There are many ways to test for H. pylori infection, invasive tests and noninvasive tests. The most effective noninvasive test is called the urease breath test. Urea is a waste product humans make and excrete in the urine. Humans cannot digest or metabolize urea. H. pylori bacteria metabolize and use urea. Many of the tests for H. pylori are based on urea metabolism. In a urease breath test, you drink a small amount of very mildly radioactive urea, and then in a few minutes your breath is collected in a bag and analyzed. Normally, you breathe in oxygen and breathe out carbon dioxide. If radioactive carbon dioxide is present in the bag, then H. pylori is present and has digested the radioactive urea. This test is useful because it detects active infection.
There are also blood tests for H. pylori. Blood tests detect the presence of H. pylori antibodies in the blood. An antibody is a protein your body produces when you are exposed to a foreign substance, such as an infection. The problem with this test is when you've had a prior H. pylori infection that is gone, the test remains positive. Stool tests are also available to check for H. pylori.

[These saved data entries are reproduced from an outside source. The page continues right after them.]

(* ===== verification/Prelude.v ===== *)
(** * NVMeVirt: a verification library of the virtual NVMe device

    NVMeVirt is a kernel module that shows the host an NVMe device in reserved
    memory.  A dispatcher thread polls the device's registers and doorbells, takes
    the commands from the submission queues and asks the namespace of each when the
    command would be done on the device it imitates; worker threads move the data,
    wait for that time and post the completions.  Five builds choose the namespace:
    a simple one on I/O units, a page-mapped FTL, two zoned ones and a key-value
    store.  The library is a shallow embedding of src/: a C function is a Gallina
    function of the same name, state is passed explicitly, and what would be
    undefined or stop the kernel is a [Fault] of the result type [res].

    ** The parts, and where they are modelled

    - channel_model.c: ChannelModel.v.  pqueue/pqueue.c: Pqueue.v, over an interface
      for the callbacks ([PqCallbacks], [PqLaws]).
    - ssd_config.h and ssd_init_params of ssd.c: SsdConfig.v, one instance of the
      class [SsdConfig] for each build.  The rest of ssd.c: Ssd.v.
    - conv_ftl.c: ConvFtl.v.  Its invariant is built in ConvInv.v ([lines_ok] on the
      lines, [maps_ok] on the two tables), ConvState.v, ConvStep.v, ConvMaps.v,
      ConvGc.v (a collection), ConvWrite.v (a host page, the write credit), ConvNs.v
      (the commands), ConvInit.v, ConvRun.v (sessions), which restates it in
      the terms of the code.
    - zns_ftl.c, zns_mgmt_send.c, zns_mgmt_recv.c, zns_read_write.c: ZnsFtl.v,
      ZnsMgmt.v, ZnsRw.v; invariant and steps in ZnsInv.v, ZnsStep.v, ZnsSend.v,
      ZnsWrite.v, ZnsRead.v, ZnsInit.v, ZnsRun.v.
    - simple_ftl.c: IoUnits.v.  kv_ftl.c: KvFtl.v with the allocators of
      append_only.c and bitmap.c in KvAlloc.v; refinement in KvTable.v, KvInv.v, KvRun.v.
    - io.c: IoQueue.v (the sorted work queue of a worker), NvmeCmd.v (commands and
      completions as bytes), IoCopy.v (the data of a command, by memcpy and by DMA),
      Io.v (dispatch, completion, the worker thread in steps).  The loop over PRP
      entries that three files contain is in Prp.v, with what a transfer leaves in the
      memory of the host.  IoInv.v and IoRun.v have the
      invariant of the queues and their interleavings, IoDispatch.v and IoConsume.v
      the doorbells, IoRing.v the completion ring as the host reads it and what a
      worker needs to move the data of a command, IoPass.v that a walk of a
      worker returns and completes what is due, IoComplete.v both with the dispatcher,
      from the ring of commands to the completions, IoDevice.v the device as a step
      relation.
    - nvmev.h and the build: Vdev.v.  admin.c: Admin.v, with its specification in
      AdminInv.v and the layout of queues in AdminQueues.v.
    - pci.c: Bars.v (controller registers), PciCfg.v and PciInv.v (configuration
      space and interrupts).
    - dma.c: Dma.v, over the class [DmaEngine] of the kernel's functions that it calls,
      with their documented behaviour in [DmaLaws].
    - main.c: Config.v (module parameters), Main.v (the dispatcher, the statistics,
      the namespaces), MainInv.v (a pass of the dispatcher, the layout of the
      namespaces), ProcFs.v (the proc files as texts), Threads.v (threads, idle time, proc entries), Start.v ([NVMeV_init] and
      [NVMeV_exit]).
    - What all of them allocate and release: Heap.v (a heap of allocations, and
      triples over what a structure owns), NsMem.v (device and namespaces), Life.v (the
      module from its start to its end), LifeInv.v.

    Mem.v is byte memory; this file has the result monad, machine integers, arrays
    and bounded loops.

    ** How the parts meet

    Io.v calls a namespace through the class [Backend], whose fields are the function
    pointers of struct nvmev_ns; IoBackends.v has the instances for the simple, the
    conventional, the zoned and the key-value namespace.  What the dispatcher relies on
    is the class [BackendLaws] of IoDispatch.v: the handler returns for the commands
    that are allowed, schedules a bounded number of internal operations for its own
    queue, writes only the bytes [cmd_writes] of the host's memory, which leave the
    commands [cmd_apart] from them as they were, and a refused command leaves nothing
    behind.  IoLaws.v proves it of the instances.  Main.v
    reaches the initialisers through [NsInit], with [NsInitLaws] and its instances in MainInv.v, and
    admin.c reads the namespaces through [NsFields].

    Memory is seen twice.  The models of the operations take what is allocated as a
    value; the functions of NsMem.v and Life.v, which have the names of the code with
    "_mem", are the same functions of the code reduced to what they allocate, keep,
    touch and release.  [triple P m Q] frames: [m] returns from a heap that holds [P],
    leaves the rest alone, and holds [Q] of its result.

    ** What the theorems show

    Each property is a theorem of one of the files at the end of the list, with an
    instance at a small device of Toy.v or of the file itself, followed by examples of
    what the code does where a caller does not keep to the hypotheses.

    - BaseProps.v: the heap keeps its order and its elements; a transfer is
      charged to the slots of the channel; geometry and timing of the NAND device.
    - ConvProps.v: from initialisation on every sequence of commands and releases
      runs without a fault; the two mapping tables stay inverse and each line stays
      in one place; what a write, a read, a collection and the credit control do.
    - ZnsProps.v: the same for zones; the management commands refine the state
      machine of a zone, and every status of writes, reads, reports and flushes.
    - KvProps.v: the store refines a finite map, values come back, iterators end;
      the schedule of the I/O units; allocators hand out disjoint extents.
    - IoProps.v: no request is lost or done early under any interleaving; a ring is
      dispatched in order; the host reads what was posted; both copies agree.
      RingProps.v: commands put in a ring are answered, each once, after one walk of
      the worker at which their times have come; where a namespace may refuse, those
      before the first that it refuses.
    - AdminProps.v: admin commands refine their specification, the queue tables stay
      well formed, the controller comes up for any order of register writes.
    - DevProps.v: the conventional FTL and the zoned namespace behind dispatcher and
      workers, in every order of their steps: the invariants, what became of each
      accepted command, and that the next step of dispatcher and worker returns.
      MainProps.v: a pass of the dispatcher
      over all queues, the namespaces in the storage, the module parameters.
      PciProps.v: the configuration space under any writes.  DmaProps.v: success of a copy means
      that the bytes were copied.  StartProps.v: which parameters start the
      module, in a state from which the other theorems go on, which are refused or
      overrun an array, and what its end leaves behind.  ProcProps.v:
      the proc files set what they are told and show what is set.  LifeProps.v: what
      the module allocates it releases, once, but for what its end forgets.

    ** Interleaving

    A call of the dispatcher is one step; a pass of a worker is cut into its start,
    the visit of an entry, the move to the next and the interrupts, so that a call
    of the dispatcher, another worker or the host can come between ([queue_run] of
    IoRun.v, [dev_step] of IoDevice.v).  A visit is atomic: it moves the data of its
    request and posts its completion under the lock of the completion queue.  The
    registers of the controller do not change within a call of [nvmev_proc_bars].  A
    clock reading is any value ([Clock]), so nothing depends on how time passes.

    ** Loops and fuel

    Counted loops are folds over their range.  The others are [rloop] or a fixpoint
    with fuel, and the properties show that they return with a result, hence that
    the fuel is enough: a walk over the entries of a worker takes at most one step for
    each entry of the table; a chain of the hash table has at most as many links as
    there are slots, by the rank in the invariant (the search of a free slot in a full
    table runs out, as the loop of the code does not end); a walk of PRP entries
    advances by at least one byte; percolation and the check of the heap descend
    from a position to at least twice it; a doorbell is reached within the size of the
    ring; the list of processors shortens by a comma at each step; a number of 64 bits
    has at most twenty digits.

    ** Assumptions

    Allocations succeed, but for the table of units that a proc file asks for.  The
    contents of memory that is not cleared, the validity of page frames, the map of the machine's memory, [simple_strtol], the search of a
    clear bit, the interrupt numbers and what the kernel writes while it scans the bus
    are parameters.  [NVMEV_ASSERT] is [BUG_ON]; [ASSERT] is empty, as in nvmev.h.
    Shared objects (the PCIe link, write buffers) are in a store and named by
    references, so that use after their release is a fault.  The host of the device
    theorem of the zoned namespace opens no ZRWA, and a report has a buffer of at most
    two pages, apart from the rings.

    ** Not modelled

    - What the kernel does for the module: the scheduling of its threads, [memparse] of
      the parameters before [__load_configs], the file layer above the proc files.
    - The waiting of dma.c, a function of [DmaEngine]; IoCopy.v has the effect of a
      copy rather than a call of Dma.v.  The channels of dma.c are not in Life.v.
    - The contents of the MSI-X table, which nothing reads, messages, and the code
      under PERF_DEBUG and CONFIG_NVMEV_VERBOSE, which the build leaves out.
    - The configurations and constants of the headers that no code of src/ uses. *)

From stdpp Require Import prelude list gmap.
From Stdlib Require Import ZArith Lia.

#[global] Open Scope Z_scope.

(** ** Machine integers

    A C integer is its value in [Z]; an expression whose value can leave the
    range of its C type goes through the wrap-around of that type.  Signed
    wrap-around is the kernel's semantics (it builds with
    [-fno-strict-overflow]). *)

Definition u8 (x : Z) : Z := x `mod` 256.
Definition u16 (x : Z) : Z := x `mod` 65536.
Definition u32 (x : Z) : Z := x `mod` 4294967296.
Definition u64 (x : Z) : Z := x `mod` 18446744073709551616.
Definition s32 (x : Z) : Z := (x + 2147483648) `mod` 4294967296 - 2147483648.

Definition b2z (b : bool) : Z := if b then 1 else 0.

(** ** Outcomes

    [Fault] is what the kernel would not survive, or what C leaves undefined:
    a [BUG_ON], a dereference of [NULL] or of freed memory, an index outside an
    array, a division by zero, the read of an uninitialised variable, a corrupt
    [list_head].  [OutOfFuel] is the only outcome that is not one of the
    program: a theorem that an operation returns [Ok] also excludes it. *)

Inductive fault :=
| BugOn
| NullDeref
| UseAfterFree
| OutOfBounds
| DivByZero
| Uninit
| ListCorrupt
| OutOfFuel.

Inductive res (A : Type) :=
| Ok (a : A)
| Fault (f : fault).
Arguments Ok {A} a.
Arguments Fault {A} f.

#[global] Instance res_ret : MRet res := fun A a => Ok a.
#[global] Instance res_bind : MBind res :=
  fun A B k r => match r with Ok a => k a | Fault f => Fault f end.
#[global] Instance res_fmap : FMap res :=
  fun A B g r => match r with Ok a => Ok (g a) | Fault f => Fault f end.

(** [NVMEV_ASSERT(x)] is [BUG_ON(!x)]. *)
Definition nvmev_assert (b : bool) : res unit := if b then Ok () else Fault BugOn.
Definition of_opt {A} (f : fault) (o : option A) : res A :=
  match o with Some a => Ok a | None => Fault f end.
(** C division and remainder of non-negative operands. *)
Definition cdiv (a b : Z) : res Z := if b =? 0 then Fault DivByZero else Ok (a `div` b).
Definition cmod (a b : Z) : res Z := if b =? 0 then Fault DivByZero else Ok (a `mod` b).

(** The kernel's [DIV_ROUND_UP(n, d)]. *)
Definition DIV_ROUND_UP (n d : Z) : Z := (n + d - 1) `div` d.

#[global] Arguments cdiv : simpl never.
#[global] Arguments cmod : simpl never.

(** [DIV_ROUND_UP(n, d)] computed in 64 bits. *)
Definition div_round_up64 (n d : Z) : res Z := cdiv (u64 (u64 (n + d) - 1)) d.

(** The size macros of nvmev.h on a 64-bit operand. *)
Definition KB (k : Z) : Z := u64 (Z.shiftl k 10).
Definition MB (m : Z) : Z := u64 (Z.shiftl m 20).
Definition GB (g : Z) : Z := u64 (Z.shiftl g 30).
Definition NS_PER_SEC (s : Z) : Z := s * 1000 * 1000 * 1000.

(** ** Total correctness of a computation

    [okp r Q]: the computation returns, and its result satisfies [Q]. *)

Definition okp {A} (r : res A) (Q : A -> Prop) : Prop :=
  match r with Ok a => Q a | Fault _ => False end.

(** ** Arrays indexed by [Z] *)

Definition zlen {A} (l : list A) : Z := Z.of_nat (length l).

#[global] Instance zlookup {A} : Lookup Z A (list A) :=
  fun i l => if decide (0 <= i) then l !! Z.to_nat i else None.
#[global] Instance zinsert {A} : Insert Z A (list A) :=
  fun i x l => if decide (0 <= i) then <[Z.to_nat i := x]> l else l.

Invasive tests are done at the time of an endoscopy. The stomach can be biopsied and checked for H. pylori infection. The tissue can be stained with special chemicals and examined under the microscope by a pathologist to look for the actual bacteria. Or a CLO test can be done, which is when a stomach biopsy is done and the tissue is placed in a tiny well containing a gel with urea in it. If H. pylori bacteria are present, they will metabolize the urea and the well will change color. These tests are very useful because they diagnose an active infection and not a previous one.